Marissa Mayer, Pdg de Yahoo. San Francisoco, Dreamforce 2013.
Marissa Mayer, Pdg de Yahoo. San Francisoco, Dreamforce 2013. © Kim Kulish/Corbis

Pepsi, Yahoo, Dupont, Mondelez Hewlett Packard et General Motors : ce sont toutes des entreprises dirigées par des femmes. On se dit qu’à ces postes de top management, la misogynie éventuelle des hommes à leur égard n’est pas ou plus leur problème. Toutes les patronnes d’entreprises que je vous ai cité ont pris là les coups symboliques les plus durs de leur carrière. Les attaques d’investisseurs malveillants.

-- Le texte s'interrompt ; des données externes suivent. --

(** X6. [exportWalletPrivateKey] returns a key only at the end of a
    complete exchange: exactly one request was sent, its response was [ok],
    one ciphertext was opened, and the result is [0x] followed by the
    hexadecimal digits of the plaintext obtained. *)
Theorem export_returns_after_ok_response
    (appId appSecret walletId authKey r : jsstring) (w : World P) :
  result_of P (exportWalletPrivateKey appId appSecret walletId authKey) w
  = Returned r ->
  let t := trace_of P (exportWalletPrivateKey appId appSecret walletId authKey) w in
  exists request response data pt,
    fetch_requests t = [request] /\
    req_url request = export_url walletId /\
    fetch_responses t = [response] /\
    ok response = true /\
    openings t = [(data, inr pt)] /\
    r = str "0x" ++ toHex pt.
Proof.
  unfold trace_of, result_of, exportWalletPrivateKey.
  run_call_as keypair. { discriminate. }
  run_call_as pk; run_call_as sk; try settle_race; try discriminate.
  run_call_as signature. { discriminate. }
  destruct signature as [[|c sig]|]; cbn [run bind await lift fst snd];
    try discriminate.
  run_call_as response. { discriminate. }
  destruct (ok response) eqn:Eok; cbn [negb run bind await settle lift fst snd];
    [|discriminate].
  run_call_as exportData. { discriminate. }
  decryption_tail sk exportData Q D.
  destruct Q as (Q1 & Q2 & _). destruct D as (_ & _ & _ & D4).
  intros Hr. destruct (D4 r Hr) as (data & pt & Ho & ->).
  eexists; exists response, data, pt. observe.
  match goal with
  | H : fetch_requests ?t = [] |- _ =>
      fold (fetch_requests t); fold (fetch_responses t); fold (openings t)
  end.
  rewrite Q1, Q2, Ho. now repeat split.
Qed.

Comment ça se passe? Et bien un fond d’investissement entre au capital de l’entreprise et vous oblige à des décisions que vous ne voulez pas prendre pour doper votre cours de bourse, fermer un site, changer les dirigeants ou procéder à une scission.

Dernière cible de cette façon de faire: Mary Barra, la dirigeante de General Motors. Pourtant, les résultats étaient à la hauteur : la firme automobile américaine n’a jamais vendu autant de voitures qu’en 2014, 9, 9 millions dans le monde. Un record exceptionnel. Pas assez pour Harry Wilson, l’un des participants à la restructuration du groupe. Il réclame à l’entreprise le rachat de plus de 7 milliards d’euros d’actions. Plus un siège au conseil d’administration.

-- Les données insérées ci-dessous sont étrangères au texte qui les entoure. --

Lemma seconds_not_negative (now : Time) : is_negative (seconds now) = false.
Proof.
  unfold is_negative, seconds, Qle_bool. cbn [Qnum Qden].
  apply negb_false_iff, Z.leb_le. lia.
Qed.

(** The defaults and the options the page passes are accepted. *)
Lemma page_options_finite :
  options_finite noOptions = true /\ options_finite pageOptions = true.
Proof. split; vm_compute; reflexivity. Qed.

Lemma options_finite_true (o : UsePhaseLooperOptions) :
  options_finite o = true ->
  finite_float32 (basePlaybackRate o) = true
  /\ finite_float32 (fastPlaybackRate o) = true
  /\ finite_float32 (panLeft o) = true
  /\ finite_float32 (panRight o) = true
  /\ finite_float32 (gain o) = true.
Proof.
  unfold options_finite. rewrite !andb_true_iff. tauto.
Qed.

Lemma startPhase_spec (now : Time) (ctx : nat) (b : AudioBuffer) (h : Hook) :
  audioCtxRef (refs h) = Some ctx -> phraseBufferRef (refs h) = Some b ->
  options_finite (options h) = true ->
  startPhase now h = (Returns tt, phase_started now ctx b (torn_down h)).
Proof.
  intros Hctx Hbuf Hfin.
  unfold startPhase, audioCtxRef_current, phraseBufferRef_current.
  rewrite !bind_get, Hctx, Hbuf. unfold bind at 1. rewrite stopPhase_spec.
  change (options h) with (options (torn_down h)) in Hfin.
  revert Hfin. generalize (torn_down h). clear. intros h0 Hfin.
  destruct h0 as [w o st rd rf [cs ss rs so ps gs pd]].
  apply options_finite_true in Hfin. cbn [options] in Hfin.
  destruct Hfin as (H1 & H2 & H3 & H4 & H5).
  js. rewrite H1, H2, H3, H4, H5, seconds_finite, seconds_not_negative.
  rewrite <- !app_assoc. cbn [app].
  rewrite !length_app. cbn [length].
  repeat (progress (rewrite ?alter_app_r, ?alter_app_len, ?lookup_app_len,
                      ?lookup_app_len0, ?add_output_nil, ?add_output_same,
                      ?seconds_finite, ?seconds_not_negative;
                    cbn)).
  unfold phase_started, unitA, unitB, panStage, gainStage. js. cbn.
  rewrite !Nat.add_1_r. reflexivity.
Qed.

Au-delà du cas de Mary Barra, les statistiques sont troublantes . C’est le New York Times qui a fait le décompte. Les femmes dirigent 23 entreprises sur les 500 plus grandes compagnies américaines. MAIS plus d’un quart ont été prises pour cible par les fonds d’investissement. Beaucoup plus que celles dirigées par les hommes.

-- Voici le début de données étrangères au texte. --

Lemma Object_fromEntries_length {A} (l : obj A) :
  List.length (Object_fromEntries l) <= List.length l.
Proof.
  unfold Object_fromEntries.
  assert (G : forall acc,
             List.length (fold_left (fun o e => obj_define o (fst e) (snd e)) l acc)
             <= List.length acc + List.length l).
  { induction l as [|[k v] l IH]; intros acc; simpl; [lia|].
    specialize (IH (obj_define acc k v)).
    pose proof (obj_define_length acc k v). lia. }
  apply (G []).
Qed.

(** The result never has more than 50 entries. *)
Lemma createMetadata_at_most_50 (m : obj value) (out : obj jsstring) :
  createMetadata m = Normal out -> List.length out <= 50.
Proof.
  destruct (spec_filter_coerce m) as [r|e] eqn:Hr.
  2:{ rewrite (createMetadata_throw m Hr). discriminate. }
  rewrite (createMetadata_unfold m Hr).
  remember (firstn 50 (Object_assign [] r)) as first50 eqn:Hf.
  destruct (50 <? List.length (Object_assign [] r)) eqn:E; intros H; injection H as <-.
  - etransitivity; [apply Object_fromEntries_length|]. subst first50.
    apply firstn_le_length.
  - apply Nat.ltb_ge in E.
    pose proof (Object_assign_length (map truncated (Object_assign [] r)) []) as H.
    rewrite length_map in H. simpl in H. lia.
Qed.

(** C3 fails on the code: with more than 50 entries after the first pass,
    the early [return] hands back the first 50 entries as they are, and the
    cut to 40 and 500 characters is not reached.  On [oversized_metadata]
    the result has 50 entries and keeps the key of 41 characters with its
    value of 501 characters. *)
Theorem createMetadata_early_return_exceeds_limits :
  exists out,
    createMetadata oversized_metadata = Normal out
    /\ List.length out = 50
    /\ obj_get out (repeat 107%N 41) = Some (repeat 118%N 501)
    /\ within_limits out = false.
Proof.
  eexists. split; [vm_compute; reflexivity|].
  split; [reflexivity|]. split; vm_compute; reflexivity.
Qed.

(** ** Absent values *)

(** C6, as stated, fails: of 51 entries with string values the last one is
    dropped, though its value is neither [undefined] nor [null]. *)
Lemma drops_defined_entry_counterexample :
  createMetadata (numbered_entries 51 (VString (js "1")))
  <> spec_filter_coerce (numbered_entries 51 (VString (js "1"))).
Proof.
  intros H.
  apply (f_equal (fun c => match c with
                           | Normal out => List.length out
                           | Throw _ => 0
                           end)) in H.
  vm_compute in H. discriminate H.
Qed.

(** C6 (amended).  For every input mapping whose entries with a value other
    than [undefined] and [null], taken with the string forms of their
    values, are listed in own-key order (so without [__proto__]) and are
    within the three limits, [createMetadata] returns exactly these entries.
    For every input mapping, each entry of the result comes from an entry
    whose value is neither [undefined] nor [null]: its key is a prefix of
    that key and its value a prefix of the string form of that value.  In
    particular [createMetadata({a: "1", b: undefined, c: null})] is
    [{a: "1"}]. *)
Theorem createMetadata_drops_absent :
  (forall m r,
      spec_filter_coerce m = Normal r ->
      own_key_orderb (Object_keys r) = true ->
      within_limits r = true ->
      createMetadata m = Normal r)
  /\ (forall m out k' s',
         createMetadata m = Normal out -> In (k', s') out ->
         exists k v s i j,
           In (k, v) m /\ is_nullish v = false /\ ToString v = Normal s
           /\ k' = firstn i k /\ s' = firstn j s)
  /\ createMetadata
       [(js "a", VString (js "1")); (js "b", VUndefined); (js "c", VNull)]
     = Normal [(js "a", js "1")].
Proof.
  split; [|split].
  - intros m r Hr Ho Hl. apply createMetadata_small; auto.
    now apply own_key_orderb_spec.
  - intros m out k' s' Hc Hin.
    destruct (spec_filter_coerce m) as [r|e] eqn:Hr.
    2:{ rewrite (createMetadata_throw m Hr) in Hc. discriminate. }
    rewrite (createMetadata_unfold m Hr) in Hc. injection Hc as <-.
    assert (Hsrc : forall k s, In (k, s) (Object_assign [] r) ->
              exists v, In (k, v) m /\ is_nullish v = false /\ ToString v = Normal s).
    { intros k s H. apply Object_assign_In in H as [[]|H].
      eapply spec_filter_coerce_In; eassumption. }
    destruct (50 <? List.length (Object_assign [] r)).
    + apply Object_fromEntries_In in Hin.
      apply (@In_firstn _ 50 (Object_assign [] r)) in Hin.
      apply Hsrc in Hin as [v [H1 [H2 H3]]].
      exists k', v, s', (List.length k'), (List.length s').
      now rewrite !firstn_all.
    + apply Object_assign_In in Hin as [[]|Hin].
      apply in_map_iff in Hin as [[k s] [E Hin]].
      unfold truncated in E. cbn [fst snd] in E. injection E as <- <-.
      apply Hsrc in Hin as [v [H1 [H2 H3]]].
      destruct (cut_prefix 40 k) as [i Hi], (cut_prefix 500 s) as [j Hj].
      exists k, v, s, i, j. auto.
  - vm_compute. reflexivity.
Qed.

Lemma createMetadata_drops_absent_witness :
  createMetadata
    [(js "7", VNumber (Num_int 500)); (js "tenantId", VString (js "tenant_123"));
     (js "userId", VNull); (js "source", VUndefined);
     (js "live", VBool true)]
  = Normal [(js "7", js "500"); (js "tenantId", js "tenant_123");
            (js "live", js "true")].
Proof.
  apply (proj1 createMetadata_drops_absent); vm_compute; reflexivity.
Defined.

(** ** Idempotence *)

(** C8.  For every mapping with string values that is within the three
    limits, sanitizing the sanitized mapping gives the sanitized mapping
    again. *)
Theorem createMetadata_idempotent (m : obj jsstring) :
  within_limits m = true ->
  exists r,
    createMetadata (strings m) = Normal r
    /\ createMetadata (strings r) = Normal r.
Proof.
  intros Hl. exists (Object_assign [] m).
  apply within_limits_spec in Hl as [Hlen Hb].
  assert (Ho : own_key_order (map fst (Object_assign [] m)))
    by (apply Object_assign_own_order, own_key_order_nil).
  assert (Hlim : within_limits (Object_assign [] m) = true).
  { apply within_limits_spec. split.
    - pose proof (Object_assign_length m []) as H. simpl in H. lia.
    - intros k v Hin. apply Object_assign_In in Hin as [[]|Hin]. now apply Hb. }
  assert (Hfix : createMetadata (strings (Object_assign [] m))
                 = Normal (Object_assign [] m)).
  { apply createMetadata_small; auto. apply spec_filter_coerce_strings. }
  split; [|exact Hfix].
  rewrite (createMetadata_unfold (strings m) (spec_filter_coerce_strings m)).
  apply within_limits_spec in Hlim as [Hlen' Hb'].
  apply Nat.ltb_ge in Hlen'. rewrite Hlen'.
  rewrite (map_truncated_short _ Hb').
  now rewrite (Object_assign_rebuild [] (Object_assign [] m)) by exact Ho.
Qed.

Lemma createMetadata_idempotent_witness :
  exists r,
    createMetadata (strings [(js "tenantId", js "tenant_123"); (js "2", js "b");
                             (js "points", js "500"); (js "1", js "a")])
    = Normal r
    /\ createMetadata (strings r) = Normal r.
Proof.
  apply createMetadata_idempotent. vm_compute. reflexivity.
Defined.

(** ** Totality *)


(** *** Within the limits of the engine *)

Lemma enter_fits (E : engine) (s : site) (left : nat) :
  frame E s <= left -> enter E s left = Returned (left - frame E s).
Proof.
  intros H. unfold enter. apply Nat.ltb_ge in H. now rewrite H.
Qed.

Lemma enter_exhausted (E : engine) (s : site) (left : nat) :
  left < frame E s -> enter E s left = Raised RangeError.
Proof.
  intros H. unfold enter. apply Nat.ltb_lt in H. now rewrite H.
Qed.

Lemma new_string_fits (E : engine) (s : jsstring) :
  List.length s <= max_string_length E -> new_string E s = Returned s.
Proof.
  intros H. unfold new_string. apply Nat.ltb_ge in H. now rewrite H.
Qed.

Lemma forEach_run_fold {A S} (f : S -> A -> ended S) (g : S -> A -> S)
      (l : list A) (s : S) :
  (forall s a, In a l -> f s a = Returned (g s a)) ->
  forEach_run f l s = Returned (fold_left g l s).
Proof.
  revert s. induction l as [|a l IH]; intros s H; simpl; [reflexivity|].
  rewrite H by now left. simpl. apply IH. intros s' a' Ha. apply H. now right.
Qed.

Lemma list_max_map_In {A} (f : A -> nat) (l : list A) (x : A) :
  In x l -> f x <= list_max (map f l).
Proof.
  intros H. assert (G : list_max (map f l) <= list_max (map f l)) by lia.
  apply list_max_le in G. rewrite Forall_forall in G. apply G.
  now apply in_map.
Qed.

Il arrive aussi beaucoup plus souvent aux femmes de se faire évincer de leur poste. Selon étude menée par PricewaterhouseCoopers, 38% des femmes qui ont quitté leur poste de dirigeante ces dernières années y ont été contraintes ; 27% seulement chez les hommes.

Comment expliquer cette attitude visiblement contreproductive?

Par l’inconscient. A ce titre, une étude menée par l’universitaire Lyda Bigelow est assez troublante. Elle a invité les 222 étudiants de son master (qui comptait 45% de femmes) à investir dans une compagnie de cosmétiques virtuelle qui viendrait d’entrer en bourse. Ensuite, il y avait 2 cas de figure:

  • soit le top management était composé d’hommes

  • soit il était composé de femmes.

Résultat : à information financière égale, les étudiants avaient toujours tendance à investir plus… sur les hommes.